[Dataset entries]

..............................

(** What a transaction sees of the outside: the i-th call of the reservation
    service, the database clock and the statements that fail. *)
Record billing_env := mkBillingEnv {
  be_call : nat → ledger_env;
  be_now : result time;
  be_fault : billing_statement → validation }.

(** ** Commands and their digests *)

Record ReservationAdmission := mkReservationAdmission {
  ra_PrincipalID : PrincipalID;
  ra_Reservation : ReservationRequest;
  ra_PricingSnapshotDigest : string }.

Definition ReservationAdmission_Validate (a : ReservationAdmission) : validation :=
  first_error
    [ when (bool_decide (a.(ra_PrincipalID) = "") || (MaxPrincipalIDBytes <? len a.(ra_PrincipalID))
            || negb (sha256Digest a.(ra_PricingSnapshotDigest))) ErrBindingConflict;
      match CanonicalReservationRequestDigest a.(ra_Reservation) with Ok _ => None | Err _ => Some ErrBindingConflict end;
      validateASCII a.(ra_Reservation).(rq_Tool) billingMaxReservationToolBytes ].

(** The sealed hook of one admission. *)
Record reservationAdmissionAuthority := mkReservationAuthority {
  aa_spec : ReservationAdmission;
  aa_reservationRequestDigest : string }.

Definition Admission (spec : ReservationAdmission) : result reservationAdmissionAuthority :=
  check! ReservationAdmission_Validate spec;;
  try! requestDigest := CanonicalReservationRequestDigest spec.(ra_Reservation) as ErrBindingConflict in
  Ok (mkReservationAuthority spec requestDigest).

Definition ordinaryRequestDigest (b : BindingRecord) (c : SettlementCommand) : string :=
  billingDigest "agent-turn-settlement-ledger-request-v1"
    [ b.(bd_BindingDigest); c.(sc_SettlementKey); c.(sc_AuthorizationKind); c.(sc_AttemptID);
      FormatInt (i64 c.(sc_FencingToken)); c.(sc_OperationID); c.(sc_TerminalStatus); c.(sc_Intent);
      FormatInt c.(sc_UsedUnits) ].

Definition reviewRequestDigest (b : BindingRecord) (c : SettlementReviewHoldCommand) : string :=
  let r := c.(hold_Review) in
  billingDigest "agent-turn-settlement-review-ledger-request-v1"
    [ b.(bd_BindingDigest); r.(rv_SettlementKey); r.(rv_ReviewID); r.(rv_RequestDigest); r.(rv_AttemptID);
      FormatInt (i64 r.(rv_FencingToken)); r.(rv_OperationID); r.(rv_TerminalStatus) ].

Definition resolutionAuthorityReceiptDigestFields (b : BindingRecord) (settlementKey reviewID reviewRequestDigest
    resolutionID decisionDigest evidenceID evidenceDigest pricingSnapshotDigest : string) (usedUnits : Z) : string :=
  billingDigest "agent-credit-settlement-authority-receipt-v1"
    [ b.(bd_BindingDigest); settlementKey; reviewID; reviewRequestDigest; resolutionID; decisionDigest; evidenceID;
      evidenceDigest; pricingSnapshotDigest; FormatInt usedUnits; FormatInt b.(bd_ReservedUnits) ].

Definition resolutionAuthorityReceiptDigest (b : BindingRecord) (c : SettlementReviewResolutionAuthorityCommand) : string :=
  resolutionAuthorityReceiptDigestFields b c.(rac_Review).(rv_SettlementKey) c.(rac_Review).(rv_ReviewID)
    c.(rac_Review).(rv_RequestDigest) c.(rac_ResolutionID) c.(rac_DecisionDigest) c.(rac_Evidence).(ev_EvidenceID)
    c.(rac_Evidence).(ev_EvidenceDigest) c.(rac_PricingSnapshotDigest) c.(rac_UsedUnits).

Definition resolutionAuthorityReceiptDigestFromRecord (b : BindingRecord) (r : SettlementReviewResolutionRecord) : string :=
  resolutionAuthorityReceiptDigestFields b r.(rs_SettlementKey) r.(rs_ReviewID) r.(rs_ReviewRequestDigest)
    r.(rs_ResolutionID) r.(rs_DecisionDigest) r.(rs_EvidenceID) r.(rs_EvidenceDigest) r.(rs_PricingSnapshotDigest)
    r.(rs_UsedUnits).

Definition positiveUnits (units : Z) : result Z :=
  guard! negb ((units <=? 0) || (max_int32 <? units)) else ErrReservationIneligible;; Ok units.

Definition settlementUnits (c : SettlementCommand) : result Z :=
  if bool_decide (c.(sc_Intent) = SettlementIntentRelease)
  then guard! c.(sc_UsedUnits) =? 0 else ErrOutcomeConflict;; Ok 0
  else positiveUnits c.(sc_UsedUnits).

(** ** Snapshots and outcomes *)

Definition snapshotMatchesBinding (b : BindingRecord) (s : ReservationSettlementSnapshot) : validation :=
  when ((s.(ss_ReservationID) =? 0) || negb (s.(ss_ReservationID) =? b.(bd_ReservationID))
        || negb (s.(ss_UID) =? b.(bd_ReservationUID))
        || negb (bool_decide (s.(ss_RequestDigest) = b.(bd_ReservationRequestDigest)))
        || negb (bool_decide (s.(ss_Tool) = b.(bd_ReservationTool)))
        || negb (s.(ss_Reserved) =? b.(bd_ReservedUnits)) || negb (s.(ss_ProjectID) =? b.(bd_ProjectID))
        || (s.(ss_StateVersion) =? 0)) ErrReservationStateDrift.

Definition snapshotTime (s : ReservationSettlementSnapshot) : result time :=
  match s.(ss_StateChangedAt) with
  | Some t => guard! negb (IsZero t) else ErrReservationStateDrift;; Ok t
  | None => Err ErrReservationStateDrift
  end.

(** The columns of an outcome that change: the others keep their values. *)
Definition outcome_with (o : OutcomeRecord) (used : option Z) (status : OutcomeStatus) (target : option string)
    (due version : Z) (resolutionID resolutionDigest : option string) (outcomeDigest : string)
    (created updated : time) : OutcomeRecord :=
  mkOutcomeRecord o.(oc_OutcomeID) o.(oc_BindingID) o.(oc_TurnID) o.(oc_ReservationID) o.(oc_BindingDigest)
    o.(oc_SettlementKey) o.(oc_LedgerRequestDigest) o.(oc_AuthorizationKind) o.(oc_AttemptID) o.(oc_FencingToken)
    o.(oc_OperationID) o.(oc_TerminalStatus) o.(oc_RequestedIntent) used o.(oc_ReservedUnits) status target due version
    o.(oc_ReviewID) o.(oc_ReviewRequestDigest) resolutionID resolutionDigest outcomeDigest created updated.

Definition with_outcome_digest (o : OutcomeRecord) (d : string) : OutcomeRecord :=
  outcome_with o o.(oc_UsedUnits) o.(oc_Status) o.(oc_RefundTarget) o.(oc_RefundDue) o.(oc_ReservationStateVersion)
    o.(oc_ResolutionID) o.(oc_ResolutionRequestDigest) d o.(oc_CreatedAt) o.(oc_UpdatedAt).
(* ===== verification/BillingFacts.v ===== *)
(** * Agent billing: the projection invariant

    [mirrors] says that an outcome shows its reservation; [billing_ok] that every
    outcome of the state mirrors the reservation its Turn is bound to, and that a
    bound reservation without an outcome is still reserved. *)

From Stdlib Require Import Ascii.
From stdpp Require Import sorting.
From S2P Require Import Prelude GoText GoDigest GoTime AgentContract TurnTypes ExecutionTypes Settlement ProviderUsage SettlementUsage SqlDatabase SubscriptionCycle CreditTables CreditsPack ProjectBudget CreditReservation CreditChecks CreditPackFacts CreditRefundFacts CreditLedgerFacts CreditOperationFacts CreditReserveFacts CreditRuns BillingTypes AgentBilling.

(** ** Stamps *)

(** The version counts the moves of a row; the time of the last one is kept with
    the outcome it made. *)
Record stamped (r : CreditReservation) : Prop := {
  sp_version : 0 < r.(cr_StateVersion);
  sp_held : r.(cr_Status) = StatusReviewHold → r.(cr_ReviewHeldAt) = r.(cr_StateChangedAt);
  sp_finalized : r.(cr_Status) = StatusFinalized → r.(cr_FinalizedAt) = r.(cr_StateChangedAt);
  sp_released : r.(cr_Status) = StatusReleased → r.(cr_ReleasedAt) = r.(cr_StateChangedAt) }.

Lemma row_move_version r r' : row_move r r' → r'.(cr_StateVersion) = r.(cr_StateVersion) + 1.
Proof. by destruct 1. Qed.

Lemma row_moves_version r r' :
  rtc row_move r r' → r.(cr_StateVersion) ≤ r'.(cr_StateVersion) ∧ (r'.(cr_StateVersion) = r.(cr_StateVersion) → r' = r).
Proof.
  induction 1 as [|r r1 r2 Hm _ [IH1 IH2]]; [split; [lia|done]|]. apply row_move_version in Hm.
  split; [lia|]. intros. lia.
Qed.

Lemma row_move_stamped r r' : reservation_ok r → stamped r → row_move r r' → stamped r'.
Proof.
  intros Hok [Hv Hh Hf Hr] Hm. pose proof (row_move_version r r' Hm) as Hver.
  split; [lia| | |]; destruct Hm as [hold now Hst|now Hst|target used now Ho Hk|code now Hst|used now Hst Hu|status now Ho Hk];
    simpl; intros He; try done; try congruence; try (rewrite He in *; done).
  - destruct (row_state_pending r (ro_state r Hok) Hst) as (u & _ & _ & Hk & _). rewrite He in Hk. done.
Qed.

Lemma row_moves_stamped r r' : reservation_ok r → stamped r → rtc row_move r r' → stamped r'.
Proof. intros Hok Hs H. induction H; eauto using row_move_ok, row_move_stamped. Qed.

Lemma new_reservation_stamped id now req digest : stamped (new_reservation id now req digest).
Proof. split; simpl; intros; [lia|done|done|done]. Qed.

(** Where the rows of a later ledger come from. *)
Definition rows_from (db db' : Ledger) : Prop :=
  ∀ r', r' ∈ db'.(lg_reservations) → (∃ r, r ∈ db.(lg_reservations) ∧ rtc row_move r r') ∨ stamped r'.

Lemma rows_from_refl db db' : db'.(lg_reservations) = db.(lg_reservations) → rows_from db db'.
Proof. intros H r. rewrite H. intros Hr. left. exists r. split; [done|apply rtc_refl]. Qed.

Lemma moves_from id db db' : ledger_ok db → rtc (ledger_move id) db db' → rows_from db db'.
Proof.
  intros Hok H. induction H as [|db1 db2 db3 Hm _ IH]; [by apply rows_from_refl|].
  pose proof (ledger_move_ok _ _ _ Hok Hm) as Hok2. intros r' Hr'. destruct (IH Hok2 r' Hr') as [(r2 & Hr2 & Hms)|?]; [|by right].
  left. destruct Hm as [r f Hr _ Hm]. simpl in Hr2. apply elem_update_where in Hr2 as (x & Hx & ->).
  exists x. split; [done|]. unfold reservation_is in Hms. destruct (Z.eqb_spec (cr_Id x) (cr_Id r)) as [He|]; [|done].
  assert (x = r) as -> by (apply (keyed_unique cr_Id (lg_reservations db1)); [apply Hok|done|done|done]).
  by eapply rtc_l.
Qed.

Lemma ledger_step_from db db' : ledger_ok db → ledger_step db db' → rows_from db db'.
Proof.
  intros Hok. destruct 1 as [env req res db' E|env id hold b db' E|env id used hold b db' E|env id hold db' E
    |env c cutoff o db' E|env uid now db' E|env uid st sid credits ex rm db' E|env uid st sid credits ex rm db' E
    |env uid plan grant credits ex rm db' E|env no db' E|env uid cutoff db' E|env id uid cap db' E|db' H].
  - apply Reserve_spec in E as (d & _ & _ & [(_ & -> & _)|(_ & _ & now & dbe & l & _ & _ & Hnew & Er & _ & -> & _)]);
      [by apply rows_from_refl| |done].
    intros r. simpl. rewrite Er. intros [Hr| ->%list_elem_of_singleton]%elem_of_app.
    + left. exists r. split; [done|apply rtc_refl].
    + right. rewrite Hnew. apply new_reservation_stamped.
  - apply hold_moves in E as [? _]; [|done]. by eapply moves_from.
  - apply finalize_settles in E as [_ [? _]]; [|done]. by eapply moves_from.
  - apply release_settles in E as [? _]; [|done]. by eapply moves_from.
  - apply sweep_moves in E as [? _]; [|done]. by eapply moves_from.
  - apply ensure_granted in E. by apply rows_from_refl, granted_reservations.
  - apply CreatePack_granted in E. by apply rows_from_refl, granted_reservations.
  - apply rows_from_refl. unfold AddToPackTx in E. destruct (_ <=? _); [by injection E as <-|].
    destruct (le_fault _ _); [done|]. by destruct (existsb _ _); injection E as <-.
  - apply createSubscriptionCyclePack_granted in E. by apply rows_from_refl, granted_reservations.
  - apply rows_from_refl. unfold RevokeOrderCreditsTx in E. destruct (bool_decide _); [by injection E as <-|].
    destruct (le_fault _ _); [done|]. by injection E as <-.
  - apply rows_from_refl. unfold ClipSubscriptionCreditsTx in E. destruct (le_fault _ _); [done|]. by injection E as <-.
  - apply cap_outside in E. by apply rows_from_refl, E.
  - by apply rows_from_refl, H.
Qed.
Lemma steps_later st st' o :
  billing_ok st → rtc billing_step st st' → o ∈ outcomes_of st → ∃ o', o' ∈ outcomes_of st' ∧ outcome_later o o'.
Proof.
  intros Hok H. revert o. induction H as [st|st st1 st2 Hs _ IH]; intros o Ho.
  - exists o. split; [done|]. destruct (bo_outcomes st Hok o Ho) as (_ & r & _ & _ & _ & _ & Hm).
    split; [done|done|done|]. intros target Ht. right. split; [|done].
    by eapply target_pending; [apply (bo_valid st Hok)|..].
  - destruct (step_later st st1 o Hok Hs Ho) as (o1 & Ho1 & Hl1).
    destruct (IH (billing_step_ok st st1 Hok Hs) o1 Ho1) as (o2 & Ho2 & Hl2). exists o2. split; [done|].
    by eapply later_trans.
Qed.

(** ** A concrete history

    A Turn is admitted with a reservation of 60 credits and completes with 45
    used; the refund of the other 15 fails once and is completed by
    [ReconcilePending].  In another history the refund succeeds at once. *)

Definition billedTurn : Turn :=
  mkTurn "turn_1" "user-1" "thread-1" "key-1" "digest-1" (mkEventPluginRef "image" "1.0.0" "sha256:abc")
    TurnStatusQueued None creditClock creditClock None None.

(** The Turn row the authority reads. *)
Definition billedTables (status : string) : Database :=
  mkDatabase
    [mkSqlTurnRow 1 "turn_1" "user-1" "thread-1" "key-1" "digest-1" None status 2 None 1 None None None creditClock creditClock]
    [] [] [] [] noSettlement.
(* ===== verification/PendingReconcilerTheorems.v ===== *)
(** * Recovery of pending refunds: theorems

    A pass accounts for every candidate, skips none, moves its cursor forward and
    ends its cycle; in reachable states every candidate is a due refund with an
    intact binding. *)

From Stdlib Require Import Ascii.
From stdpp Require Import sorting.
From S2P Require Import Prelude GoText GoDigest GoTime AgentContract TurnTypes ExecutionTypes Settlement ProviderUsage SettlementUsage SqlDatabase BillingTypes CreditTables SubscriptionCycle CreditsPack ProjectBudget CreditReservation CreditChecks CreditPackFacts CreditRefundFacts CreditLedgerFacts CreditOperationFacts CreditReserveFacts CreditRuns AgentBilling BillingFacts BillingRuns BillingTheorems PendingReconciler.

(** ** Counters *)

Definition details_ok (failed : Z) (details : option PendingReconcileFailureDetails) : Prop :=
  match details with
  | None => failed = 0
  | Some d => 0 < failed ∧ 0 ≤ d.(fd_Omitted) ∧ Z.of_nat (length d.(fd_Items)) + d.(fd_Omitted) = failed
              ∧ Z.of_nat (length d.(fd_Items)) ≤ MaxPendingReconcileFailureDetails
  end.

..............................

▶ Activity: Could you return exactly the lines above from the line with "ra_PricingSnapshotDigest : string" to the line with "a.(ra_Reservation).(rq_Tool) billingMaxReservationToolBytes ].", both included, and nothing else?

▶ Your response:
  ra_PricingSnapshotDigest : string }.

Definition ReservationAdmission_Validate (a : ReservationAdmission) : validation :=
  first_error
    [ when (bool_decide (a.(ra_PrincipalID) = "") || (MaxPrincipalIDBytes <? len a.(ra_PrincipalID))
            || negb (sha256Digest a.(ra_PricingSnapshotDigest))) ErrBindingConflict;
      match CanonicalReservationRequestDigest a.(ra_Reservation) with Ok _ => None | Err _ => Some ErrBindingConflict end;
      validateASCII a.(ra_Reservation).(rq_Tool) billingMaxReservationToolBytes ].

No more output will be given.